The Turkish Central Bank (TCMB) hiked interest rates from 17.75% to 24% in mid-September, but today’s inflation figures suggest that there hasn’t been an immediate impact on prices.
The worry is that inflation in Turkey will continue to increase in the coming months, which will put more pressure on consumers and increase economic instability.
Pound Sterling to Lira (GBP/TRY) Exchange Rate Rises despite Falling Services PMI
In domestic news, today’s Pound to Lira (GBP/TRY) exchange rate gains have been limited by the news that UK services sector activity slowed in September.
The monthly PMI reading fell from 54.3 points to 53.9, below the anticipated 54 point level.
This reading still means that the sector is growing, but at a reduced rate. Commenting on the disappointing data, IHS Markit Chief Business Economist Chris Williamson said:
‘Brexit worries continue to dominate the outlook, keeping business optimism firmly anchored at levels which would normally be indicative of an imminent slowdown.

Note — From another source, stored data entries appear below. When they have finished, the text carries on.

(* ===== verification/Generator.v ===== *)
(** The generator of the frozen profile: [internal/cmd/openai-gen/main.go].

    It is modelled from the decoded document on.  A Go map is the list of its
    entries in the order the code visits them, which is not specified.
    [GeneratorInput] decodes the document, [GeneratorMain] has the files and flags. *)
From stdpp Require Import sorting.
From S2P Require Import Prelude GoStrings.

(** ** The document, as far as it is decoded *)

Record requestBody := mkRequestBody { rb_Content : list string }.
Record response := mkGenResponse { rs_Content : list string }.

Record operation := mkGenOperation {
  OperationID : string;
  Tags : list string;
  Parameters : list string;  (** the [in] of each *)
  RequestBody : option requestBody;
  Responses : list (string * response) }.

(** [document] is its map of paths, [eventInventory] its version of the SDK and
    its map of surfaces. *)
Definition document : Type := list (string * list (string * operation)).

Record eventSurface := mkEventSurface { es_Client : list string; es_Server : list string }.
Record eventInventory := mkEventInventory {
  SDK : string;
  Surfaces : list (string * eventSurface) }.

Record generatedOperation := mkGenerated {
  g_Method : string;
  g_Path : string;
  g_OperationID : string;
  g_Capability : string;
  g_RequestMedia : list string;
  g_ResponseMedia : list string;
  g_SuccessStatus : Z;
  g_SDKCall : string;
  g_LocalCase : string;
  g_Transports : list string;
  g_SchemaCases : list string;
  g_LiveProfile : string;
  g_LiveReason : string;
  g_HasQuery : bool }.

Record generatedEvent := mkGenEvent {
  ge_Surface : string;
  ge_Direction : string;
  ge_Type : string }.

#[export] Instance generatedOperation_eq_dec : EqDecision generatedOperation.
Proof. solve_decision. Defined.
#[export] Instance generatedEvent_eq_dec : EqDecision generatedEvent.
Proof. solve_decision. Defined.

(** The calls of [fatalf] and the errors of [validateEvidence]. *)
Inductive gen_error :=
| NoOperationId (method path : string)
| NoCapability (path tag : string)
| UnexpectedSize (paths operations : nat)
| UnexpectedEvents (count : nat)
| DuplicateOperation (id : string)
| BadLocalCase (name : string)
| BadSDKCall (id call : string)
| IncompleteEvidence (id : string)
| RawAbsent (id : string)
| DuplicateEvent (key : string).

(** ** Sorting *)

(** [sort.Strings] and [sort.Slice]: on what the generator sorts, entries that
    are not ordered are equal, so that every sort gives one result. *)
Definition string_le (s t : string) : Prop := string_ltb t s = false.
#[export] Instance string_le_dec : RelDecision string_le.
Proof. intros s t. unfold string_le. apply _. Defined.

Definition sort_Strings (l : list string) : list string := merge_sort string_le l.

Definition operation_less (a b : generatedOperation) : bool :=
  if bool_decide (g_Path a = g_Path b) then string_ltb (g_Method a) (g_Method b)
  else string_ltb (g_Path a) (g_Path b).

Definition event_less (a b : generatedEvent) : bool :=
  if negb (bool_decide (ge_Surface a = ge_Surface b)) then string_ltb (ge_Surface a) (ge_Surface b)
  else if negb (bool_decide (ge_Direction a = ge_Direction b))
  then string_ltb (ge_Direction a) (ge_Direction b)
  else string_ltb (ge_Type a) (ge_Type b).

Definition le_of {A} (less : A → A → bool) (a b : A) : Prop := less b a = false.
#[export] Instance le_of_dec {A} (less : A → A → bool) : RelDecision (le_of less).
Proof. intros a b. unfold le_of. apply _. Defined.

(** ** Operations *)

Definition httpMethods : list string := ["get"; "post"; "put"; "patch"; "delete"].

Definition rawOnlyOperations : list string :=
  ["listVoiceConsents"; "createVoiceConsent"; "deleteVoiceConsent"; "getVoiceConsent";
   "updateVoiceConsent"; "createVoice"; "create-realtime-call";
   "create-realtime-translation-client-secret"].

Definition appendUnique (values : list string) (candidate : string) : list string :=
  if bool_decide (candidate ∈ values) then values else values ++ [candidate].

Definition better_status (result : Z) (code : string) : Z :=
  match Atoi code with
  | Some status =>
      if (200 <=? status)%Z && (status <? 300)%Z && ((result =? 0)%Z || (status <? result)%Z)
      then status else result
  | None => result
  end.

Definition successStatus (responses : list (string * response)) : Z :=
  let result := foldl better_status 0%Z responses.*1 in
  if (result =? 0)%Z then 200%Z else result.

Definition capabilityFor (path : string) (tags : list string) : option string :=
  let tag := match tags with tag :: _ => tag | [] => "" end in
  let tagged name := bool_decide (tag = name) in
  if tagged "Responses" then Some "responses"
  else if tagged "Chat" then Some "chat"
  else if tagged "Completions" then Some "completions"
  else if tagged "Conversations" then Some "conversations"
  else if tagged "Embeddings" then Some "embeddings"
  else if tagged "Audio" then Some "audio"
  else if tagged "Images" then Some "images"
  else if tagged "Videos" then Some "videos"
  else if tagged "Moderations" then Some "moderations"
  else if tagged "Models" then Some "models"
  else if tagged "Files" then Some "files"
  else if tagged "Uploads" then Some "uploads"
  else if tagged "Batch" then Some "batches"
  else if tagged "Assistants" then Some "assistants"
  else if tagged "Vector stores" then Some "vector_stores"
  else if tagged "Fine-tuning" then Some "fine_tuning"
  else if tagged "Evals" then Some "evals"
  else if tagged "Realtime" then Some "realtime"
  else if tagged "Skills" then Some "skills"
  else if HasPrefix path "/containers" then Some "containers"
  else if HasPrefix path "/responses" then Some "responses"
  else if HasPrefix path "/chatkit" then Some "chatkit"
  else if HasPrefix path "/content_provenance_checks" then Some "moderations"
  else if HasPrefix path "/organization" || HasPrefix path "/projects" then Some "organization"
  else None.

Definition media_transport (media : string) : string :=
  if bool_decide (media = "multipart/form-data") then "multipart"
  else if bool_decide (media = "text/event-stream") then "sse"
  else if Contains media "json" then "json"
  else "binary".

Definition operationTransports (path : string) (hasQuery : bool) (requestMedia responseMedia : list string)
    : list string :=
  let transports := if Contains path "{" then ["path"] else [] in
  let transports := if hasQuery || Contains path "?" then appendUnique transports "query" else transports in
  foldl (λ transports media, appendUnique transports (media_transport media)) transports
    (requestMedia ++ responseMedia).

Definition liveClassification (id : string) : string * string :=
  if bool_decide (id = "listModels") then ("safe", "scheduled read-only differential")
  else if bool_decide (id = "createEmbedding")
  then ("paid", "manual cost approval required; no live result recorded")
  else if bool_decide (id = "createFile") || bool_decide (id = "deleteFile")
  then ("mutation", "manual disposable-account approval and verified cleanup required; no live result recorded")
  else ("unavailable", "no named bounded live differential is configured").

(** The body of the inner loop for a method of the list. *)
Definition collect_item (path method : string) (operation : operation)
    : result gen_error generatedOperation :=
  if string_empty (OperationID operation) then Err (NoOperationId method path)
  else match capabilityFor path (Tags operation) with
  | None => Err (NoCapability path (default "" (head (Tags operation))))
  | Some capability =>
      let hasQuery := bool_decide ("query" ∈ Parameters operation) in
      let requestMedia := sort_Strings
        (match RequestBody operation with Some body => rb_Content body | None => [] end) in
      let responseMedia := sort_Strings
        (foldl appendUnique [] (Responses operation ≫= λ r, rs_Content r.2)) in
      let '(liveProfile, liveReason) := liveClassification (OperationID operation) in
      Ok (mkGenerated (ToUpper method) path (OperationID operation) capability requestMedia responseMedia
            (successStatus (Responses operation))
            (if bool_decide (OperationID operation ∈ rawOnlyOperations)
             then "raw_sdk_exception" else "resource_helper")
            ("http." +:+ capability +:+ "." +:+ OperationID operation)
            (operationTransports path hasQuery requestMedia responseMedia)
            ["minimal_valid_request"; "valid_success_response"] liveProfile liveReason hasQuery)
  end.

Fixpoint collect_path (path : string) (pathItem : list (string * operation))
    : result gen_error (list generatedOperation) :=
  match pathItem with
  | [] => Ok []
  | (method, operation) :: pathItem =>
      if bool_decide (ToLower method ∈ httpMethods)
      then item ← collect_item path method operation; rest ← collect_path path pathItem; Ok (item :: rest)
      else collect_path path pathItem
  end.

Fixpoint collect_paths (spec : document) : result gen_error (list generatedOperation) :=
  match spec with
  | [] => Ok []
  | (path, pathItem) :: spec =>
      items ← collect_path path pathItem; rest ← collect_paths spec; Ok (items ++ rest)
  end.

Definition collectOperations (spec : document) : result gen_error (list generatedOperation) :=
  result ← collect_paths spec; Ok (merge_sort (le_of operation_less) result).

(** ** Events *)

Definition collectEvents (inventory : eventInventory) : list generatedEvent :=
  merge_sort (le_of event_less) (Surfaces inventory ≫= λ '(surface, events),
    (mkGenEvent surface "client" <$> es_Client events) ++
    (mkGenEvent surface "server" <$> es_Server events)).

(** ** Evidence *)

Definition validProfiles : list string := ["safe"; "paid"; "mutation"; "unavailable"].

(** The loop over the operations; it returns [rawSeen]. *)
Fixpoint check_operations (operationIDs caseNames rawSeen : gset string)
    (operations : list generatedOperation) : result gen_error (gset string) :=
  match operations with
  | [] => Ok rawSeen
  | operation :: operations =>
      if bool_decide (g_OperationID operation ∈ operationIDs)
      then Err (DuplicateOperation (g_OperationID operation))
      else if string_empty (g_LocalCase operation) || bool_decide (g_LocalCase operation ∈ caseNames)
      then Err (BadLocalCase (g_LocalCase operation))
      else if negb (bool_decide (g_SDKCall operation = "resource_helper")) &&
              negb (bool_decide (g_SDKCall operation = "raw_sdk_exception"))
      then Err (BadSDKCall (g_OperationID operation) (g_SDKCall operation))
      else
        let rawSeen := if bool_decide (g_SDKCall operation = "raw_sdk_exception")
                       then {[g_OperationID operation]} ∪ rawSeen else rawSeen in
        if bool_decide (g_Transports operation = []) || bool_decide (g_SchemaCases operation = []) ||
           negb (bool_decide (g_LiveProfile operation ∈ validProfiles))
        then Err (IncompleteEvidence (g_OperationID operation))
        else check_operations ({[g_OperationID operation]} ∪ operationIDs)
               ({[g_LocalCase operation]} ∪ caseNames) rawSeen operations
  end.

Definition gen_event_key (event : generatedEvent) : string :=
  ge_Surface event +:+ "/" +:+ ge_Direction event +:+ "/" +:+ ge_Type event.

Fixpoint check_events (eventKeys : gset string) (events : list generatedEvent) : option gen_error :=
  match events with
  | [] => None
  | event :: events =>
      let key := gen_event_key event in
      if bool_decide (key ∈ eventKeys) then Some (DuplicateEvent key)
      else check_events ({[key]} ∪ eventKeys) events
  end.

(** The error, or nil. *)
Definition validateEvidence (operations : list generatedOperation) (inventory : eventInventory)
    : option gen_error :=
  match check_operations ∅ ∅ ∅ operations with
  | Err e => Some e
  | Ok rawSeen =>
      match List.find (λ id, negb (bool_decide (id ∈ rawSeen))) rawOnlyOperations with
      | Some id => Some (RawAbsent id)
      | None => check_events ∅ (collectEvents inventory)
      end
  end.

(** What [main] checks before it renders: the operations, and then the events;
    [None] is a missing [-events] flag. *)
Definition checked_operations (spec : document) : result gen_error (list generatedOperation) :=
  operations ← collectOperations spec;
  if negb (bool_decide (length spec = 182)) || negb (bool_decide (length operations = 288))
  then Err (UnexpectedSize (length spec) (length operations)) else Ok operations.

Definition check_inventory (operations : list generatedOperation) (events : option eventInventory)
    : result gen_error eventInventory :=
  let inventory := default (mkEventInventory "" []) events in
  let count := length (collectEvents inventory) in
  if bool_decide (is_Some events) && negb (bool_decide (count = 121))
  then Err (UnexpectedEvents count)
  else match validateEvidence operations inventory with
       | Some e => Err e
       | None => Ok inventory
       end.

Definition main_checks (spec : document) (events : option eventInventory)
    : result gen_error (list generatedOperation * eventInventory) :=
  operations ← checked_operations spec;
  inventory ← check_inventory operations events;
  Ok (operations, inventory).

‘Clarity on Brexit arrangements is therefore needed as soon as possible to help sustain growth.’
Pound to Turkish Lira Forecast: Will GBP/TRY Exchange Rate Rise on UK GDP Growth?
The next high-impact UK data to watch out for isn’t due until 10 October, when UK GDP and output data will be released.
Readings for August are expected to show accelerating monthly GDP growth, but a slowdown in annual construction output.
The other production figures, covering industrial and manufacturing output, are tipped to rise – the Pound could ultimately advance against the Lira on next Wednesday’s news.
Turkey’s next major data release is further off, consisting of July’s unemployment rate reading on 15 October.
This is expected to show higher unemployment with a shift from 10.2% to 10.7%; such a result could erode TRY trader confidence and enable a clear GBP/TRY exchange rate rise.